Cela dit, quels moyens un poète français, vivant à notre époque, peut-il avoir à sa disposition pour agir sur ses contemporains, et, s’il a l’ambition d’être un grand artiste, sur les générations futures ? Pour le savoir, et puisque nous devons tenir compte des faits, il est indispensable de jeter un rapide coup d’œil sur l’histoire littéraire qui nous précède et sur les divers aspects de la tradition avec laquelle nous devons compter.
Chacun sait comment, à la fin du xviiie siècle et au début du xixe siècle, la poésie française s’était anémiée, au point que les odes d’Écouchard-Lebrun, et les frêles galanteries de Parny paraissaient le dernier degré de la perfection. Un grand poète, André Chénier, était mort tragiquement avant d’avoir pu donner sa mesure. Les âmes des jeunes gens, bouleversées par les événements grandioses de la Révolution, du premier Empire et des guerres de 1814-1815, étaient dans l’attente d’un mouvement littéraire nouveau. La pensée et l’imagination comprimées demandaient à briser les entraves qu’on leur opposait. Les mêmes besoins ressentis à l’étranger, au moment même où la France accomplissait sa grande révolution, avaient déjà donné naissance à des mouvements littéraires magnifiques : Goethe et Schiller transformaient la littérature allemande ; les Lakistes, Coleridge, Southey, Wordsworth, puis Byron, Shelley, Keats, les Browning renouvelaient la littérature anglaise.
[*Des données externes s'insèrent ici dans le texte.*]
(* ===== verification/EvpTables.v ===== *)
(** * The method tables of the hash functions

    lib/libcrypto/evp/m_md5.c and the tables of SHA-1 and of the SHA-512 family of
    evp/m_sha1.c (those of SHA-224 and SHA-256 are in EvpDigest.v), each with its
    instance of [DigestLaws]: what is proved against that class, as HMAC, HKDF and the
    key schedule of TLS 1.3 are, holds for them. *)

From S2P Require Import Prelude MdHash ShaLoop Sha256 Sha512 Sha1 Md5 EvpDigest.
Open Scope Z_scope.

(** A hash function on [ctx->md_data]. *)
Definition method_update {C} (update : C -> list Z -> option C) (data : list Z) : M C unit :=
  c ← gets id; c ← valid (update c data); modify (fun _ => c).
Definition method_final {C} (final : C -> option (list Z * C)) : M C (list Z) :=
  c ← gets id; '(md, c) ← valid (final c); modify (fun _ => c);; mret md.
(** One whose return value may be 0. *)
Definition method_final_checked {C} (final : C -> option (option (list Z) * C)) : M C (list Z) :=
  c ← gets id; '(md, c) ← valid (final c);
  modify (fun _ => c);;
  match md with
  | Some md => mret md
  | None => fail
  end.

(** ** m_md5.c *)

Definition NID_md5 : Z := 4.
Definition zero_MD5_CTX : MD5_CTX := zero_md (0, 0, 0, 0).
Definition sizeof_MD5_CTX : Z := 92.

Definition md5_init : M MD5_CTX unit := modify (fun _ => MD5_Init).
Definition md5_update (data : list Z) : M MD5_CTX unit := method_update MD5_Update data.
Definition md5_final : M MD5_CTX (list Z) := method_final MD5_Final.
Definition md5_md : EVP_MD MD5_CTX :=
  mkEVP_MD NID_md5 MD5_DIGEST_LENGTH 64 (8 + sizeof_MD5_CTX) zero_MD5_CTX md5_init md5_update md5_final.
Definition EVP_md5 : EVP_MD MD5_CTX := md5_md.

(** ** m_sha1.c *)

Definition NID_sha1 : Z := 64.
Definition zero_SHA_CTX : SHA_CTX := zero_md (0, 0, 0, 0, 0).
Definition sizeof_SHA_CTX : Z := 96.

Definition sha1_init : M SHA_CTX unit := modify (fun _ => SHA1_Init).
Definition sha1_update (data : list Z) : M SHA_CTX unit := method_update SHA1_Update data.
Definition sha1_final : M SHA_CTX (list Z) := method_final SHA1_Final.
Definition sha1_md : EVP_MD SHA_CTX :=
  mkEVP_MD NID_sha1 SHA_DIGEST_LENGTH 64 (8 + sizeof_SHA_CTX) zero_SHA_CTX sha1_init sha1_update sha1_final.
Definition EVP_sha1 : EVP_MD SHA_CTX := sha1_md.

Definition NID_sha384 : Z := 673.
Definition NID_sha512 : Z := 674.
Definition NID_sha512_224 : Z := 1029.
Definition NID_sha512_256 : Z := 1030.
Definition zero_SHA512_CTX : SHA512_CTX := mkSHA512 (zero_md128 (0, 0, 0, 0, 0, 0, 0, 0)) 0.
Definition sizeof_SHA512_CTX : Z := 216.

Definition sha384_init : M SHA512_CTX unit := modify (fun _ => SHA384_Init).
Definition sha384_update (data : list Z) : M SHA512_CTX unit := method_update SHA512_Update data.
Definition sha384_final : M SHA512_CTX (list Z) := method_final_checked SHA384_Final.
Definition sha384_md : EVP_MD SHA512_CTX :=
  mkEVP_MD NID_sha384 SHA384_DIGEST_LENGTH 128 (8 + sizeof_SHA512_CTX) zero_SHA512_CTX sha384_init sha384_update sha384_final.
Definition EVP_sha384 : EVP_MD SHA512_CTX := sha384_md.

Definition sha512_init : M SHA512_CTX unit := modify (fun _ => SHA512_Init).
Definition sha512_update (data : list Z) : M SHA512_CTX unit := method_update SHA512_Update data.
Definition sha512_final : M SHA512_CTX (list Z) := method_final_checked SHA512_Final.
Definition sha512_md : EVP_MD SHA512_CTX :=
  mkEVP_MD NID_sha512 SHA512_DIGEST_LENGTH 128 (8 + sizeof_SHA512_CTX) zero_SHA512_CTX sha512_init sha512_update sha512_final.
Definition EVP_sha512 : EVP_MD SHA512_CTX := sha512_md.

Definition sha512_224_init : M SHA512_CTX unit := modify (fun _ => SHA512_224_Init).
Definition sha512_224_update (data : list Z) : M SHA512_CTX unit := method_update SHA512_224_Update data.
Definition sha512_224_final : M SHA512_CTX (list Z) := method_final_checked SHA512_224_Final.
Definition sha512_224_md : EVP_MD SHA512_CTX :=
  mkEVP_MD NID_sha512_224 SHA512_224_DIGEST_LENGTH 128 (8 + sizeof_SHA512_CTX) zero_SHA512_CTX sha512_224_init sha512_224_update sha512_224_final.
Definition EVP_sha512_224 : EVP_MD SHA512_CTX := sha512_224_md.

Definition sha512_256_init : M SHA512_CTX unit := modify (fun _ => SHA512_256_Init).
Definition sha512_256_update (data : list Z) : M SHA512_CTX unit := method_update SHA512_256_Update data.
Definition sha512_256_final : M SHA512_CTX (list Z) := method_final_checked SHA512_256_Final.
Definition sha512_256_md : EVP_MD SHA512_CTX :=
  mkEVP_MD NID_sha512_256 SHA512_256_DIGEST_LENGTH 128 (8 + sizeof_SHA512_CTX) zero_SHA512_CTX sha512_256_init sha512_256_update sha512_256_final.
Definition EVP_sha512_256 : EVP_MD SHA512_CTX := sha512_256_md.

(** ** The tables keep what the class promises *)

Lemma method_update_ok {C} (update : C -> list Z -> option C) data d d' :
  update d data = Some d' -> method_update update data d = Ret tt d'.
Proof. intros E. unfold method_update. mstep. unfold id. by rewrite E. Qed.

Lemma method_final_ok {C} (final : C -> option (list Z * C)) out d d' : final d = Some (out, d') -> method_final final d = Ret out d'.
Proof. intros E. unfold method_final. mstep. unfold id. by rewrite E. Qed.

Lemma method_final_checked_ok {C} (final : C -> option (option (list Z) * C)) out d d' :
  final d = Some (Some out, d') -> method_final_checked final d = Ret out d'.
Proof. intros E. unfold method_final_checked. mstep. unfold id. by rewrite E. Qed.

Lemma zlen_concat_le_words (size : nat) ws : zlen (concat (map (le_bytes size) ws)) = Z.of_nat size * Z.of_nat (length ws).
Proof. induction ws as [|w ws IH]; cbn [map concat length]; [by rewrite zlen_nil; lia|]. rewrite zlen_app, zlen_le_bytes, IH. lia. Qed.

Lemma bytes_concat_le_words (size : nat) ws : Forall is_byte (concat (map (le_bytes size) ws)).
Proof. induction ws as [|w ws IH]; cbn [map concat]; [constructor|]. apply Forall_app. split; [apply is_byte_le_bytes|done]. Qed.

#[global] Instance md5_laws : DigestLaws md5_md rfc1321.
Proof.
  refine {| digest_at := md5_at |}.
  - intros d. exists MD5_Init. split; [done|]. apply md5_at_start.
  - intros msg d data Hat Hd. destruct (MD5_Update_ok msg d data Hat Hd) as (d' & E & Hat'). exists d'. split; [by apply method_update_ok|done].
  - intros msg d Hat. destruct (MD5_Final_ok msg d Hat) as (d' & E). exists d'. by apply method_final_ok.
  - intros m. unfold rfc1321. rewrite zlen_concat_le_words. by destruct (md_hash _ _ _ _ _) as [[[? ?] ?] ?].
  - intros m. apply bytes_concat_le_words.
  - by vm_compute.
Defined.

#[global] Instance sha1_laws : DigestLaws sha1_md fips_sha1.
Proof.
  refine {| digest_at := sha1_at |}.
  - intros d. exists SHA1_Init. split; [done|]. apply sha1_at_start.
  - intros msg d data Hat Hd. destruct (SHA1_Update_ok msg d data Hat Hd) as (d' & E & Hat'). exists d'. split; [by apply method_update_ok|done].
  - intros msg d Hat. destruct (SHA1_Final_ok msg d Hat) as (d' & E). exists d'. by apply method_final_ok.
  - intros m. unfold fips_sha1. rewrite zlen_concat_words. by destruct (md_hash _ _ _ _ _) as [[[[? ?] ?] ?] ?].
  - intros m. apply bytes_concat_words.
  - by vm_compute.
Defined.

Lemma sha2_64_ok init m : is_init512 init -> zlen (sha2_64 init m) = s5_md_len init /\ Forall is_byte (sha2_64 init m).
Proof.
  intros Hi. unfold sha2_64, fips_sha512. split; [|apply Forall_ztake, bytes_concat_words].
  destruct (md_hash _ _ _ _ _) as [[[[[[[? ?] ?] ?] ?] ?] ?] ?]. 
  rewrite zlen_ztake; rewrite ?zlen_concat_words; by destruct Hi as [-> |[-> |[-> | ->]]].
Qed.

(** The four tables of the family. *)
Lemma sha512_update_eq init msg d data : sha512_at init msg d -> Forall is_byte data ->
  exists d', method_update SHA512_Update data d = Ret tt d' /\ sha512_at init (msg ++ data) d'.
Proof.
  intros Hat Hd. destruct (SHA512_Update_ok init msg d data Hat Hd) as (d' & E & Hat'). exists d'. split; [by apply method_update_ok|done].
Qed.

Lemma sha512_final_eq init msg d : is_init512 init -> sha512_at init msg d ->
  exists d', method_final_checked SHA512_Final d = Ret (sha2_64 init msg) d'.
Proof. intros Hi Hat. destruct (SHA512_Final_ok init msg d Hi Hat) as (d' & E). exists d'. by apply method_final_checked_ok. Qed.

Definition sha512_family (md : EVP_MD SHA512_CTX) (init : SHA512_CTX) (Hi : is_init512 init)
    (Hinit : dg_init md = modify (fun _ => init)) (Hupd : dg_update md = method_update SHA512_Update) (Hfin : dg_final md = method_final_checked SHA512_Final)
    (Hsize : dg_md_size md = s5_md_len init) (Hb : dg_block_size md = 128) (Hc : dg_ctx_size md <> 0) : DigestLaws md (sha2_64 init).
Proof.
  refine {| digest_at := sha512_at init |}.
  - intros d. exists init. rewrite Hinit. split; [done|]. by apply sha512_at_start.
  - rewrite Hupd. apply sha512_update_eq.
  - rewrite Hfin. intros msg d. by apply sha512_final_eq.
  - rewrite Hsize. intros m. by apply sha2_64_ok.
  - intros m. by apply sha2_64_ok.
  - rewrite Hsize, Hb. split; [|split; [|done]]; by destruct Hi as [-> |[-> |[-> | ->]]].
Defined.

#[global] Instance sha512_laws : DigestLaws sha512_md (sha2_64 SHA512_Init).
Proof. apply sha512_family; try done. by left. Defined.
#[global] Instance sha384_laws : DigestLaws sha384_md (sha2_64 SHA384_Init).
Proof. apply sha512_family; try done. by right; left. Defined.
#[global] Instance sha512_256_laws : DigestLaws sha512_256_md (sha2_64 SHA512_256_Init).
Proof. apply sha512_family; try done. by do 2 right; left. Defined.
#[global] Instance sha512_224_laws : DigestLaws sha512_224_md (sha2_64 SHA512_224_Init).
Proof. apply sha512_family; try done. by do 3 right. Defined.

(** C35. EVP_Digest with any table that keeps [DigestLaws], from any context: it gives the
    hash of the data, and fails only for want of memory. *)
Theorem EVP_Digest_correct {D} (malloc_ok : Z -> bool) (md : EVP_MD D) hash `{!DigestLaws md hash} data c :
  Forall is_byte data ->
  match EVP_Digest malloc_ok data md c with
  | Ret out c' => out = hash data /\ c' = mkMdCtx None 0 None None
  | Fail c' => malloc_ok (dg_ctx_size md) = false /\ c' = mkMdCtx None 0 None None
  | UB => False
  end.
Proof.
  intros Hd.
  assert (Hclean : forall c0 (Q : unit -> EVP_MD_CTX D -> Prop) E, Q tt (mkMdCtx None 0 None None) -> wp (EVP_MD_CTX_cleanup) c0 Q E).
  { intros c0 Q E HQ. unfold EVP_MD_CTX_cleanup. apply wp_bind, wp_gets. cbn [id]. apply wp_bind.
    destruct (mc_digest c0), (mc_md_data c0); try by apply wp_ret, wp_modify. destruct (_ && _); [by apply wp_modify, wp_modify|by apply wp_ret, wp_modify]. }
  change (wp (EVP_Digest malloc_ok data md) c (fun out c' => out = hash data /\ c' = mkMdCtx None 0 None None)
    (fun c' => malloc_ok (dg_ctx_size md) = false /\ c' = mkMdCtx None 0 None None)).
  unfold EVP_Digest. apply wp_bind, wp_modify. apply wp_bind, wp_modify. apply wp_bind, wp_try. apply wp_bind.
  apply (wp_DigestInit malloc_ok md hash); [by split| |].
  - intros c1 Hat. apply wp_bind. apply (wp_DigestUpdate md hash [] c1 data); [done|done|]. intros c2 Hat2.
    apply (wp_DigestFinal md hash ([] ++ data) c2); [done|]. intros c3 _. apply wp_bind, Hclean. by apply wp_ret.
  - intros Hm c1. apply wp_bind, Hclean. by apply wp_fail.
Qed.

(** MD5, SHA-1 and SHA-384 of "abc". *)
Lemma EVP_Digest_correct_witness :
  let digest {D} (md : EVP_MD D) := EVP_Digest (fun _ => true) [97; 98; 99] md (mkMdCtx None 0 None None) in
  match digest md5_md with Ret out _ => be_val out = 191415658344158766168031473277922803570 | _ => False end /\
  match digest sha1_md with Ret out _ => be_val out = 968236873715988614170569073515315707566766479517 | _ => False end /\
  match digest sha384_md with
  | Ret out c' => out = sha2_64 SHA384_Init [97; 98; 99] /\ c' = mkMdCtx None 0 None None
  | Fail c' => true = false /\ c' = mkMdCtx None 0 None None
  | UB => False
  end.
Proof.
  split; [vm_compute; reflexivity|]. split; [vm_compute; reflexivity|].
  apply (EVP_Digest_correct (fun _ => true) sha384_md (sha2_64 SHA384_Init) [97; 98; 99]). by apply (bool_decide_unpack _).
Defined.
Lorsque le romantisme, préparé en France par Rousseau et Diderot, Mme de Staël et Chateaubriand, naquit chez nous, il arrivait à son heure. Avec un instinct un peu confus, mais néanmoins fort juste des réalités, il eut dès le début la prétention de remonter aux sources mêmes de notre histoire. On sait quelle fut la passion vraie ou factice du romantisme naissant pour le moyen âge. L’instinct qui guidait ces réformateurs, s’il eût été tout à fait conscient, eût été celui-ci : une langue a une tradition ; pour agir fortement sur cette langue, il faut comprendre la tradition à laquelle elle obéit. La poésie française s’est anémiée et décolorée ; pour lui rendre de la couleur et de la vigueur, remontons à ses origines. Comprenons ses lois profondes et agissons d’après ces lois. Mais cette intuition dans le romantisme demeura confuse, et l’on sait comment resta superficielle sa passion pour le moyen âge.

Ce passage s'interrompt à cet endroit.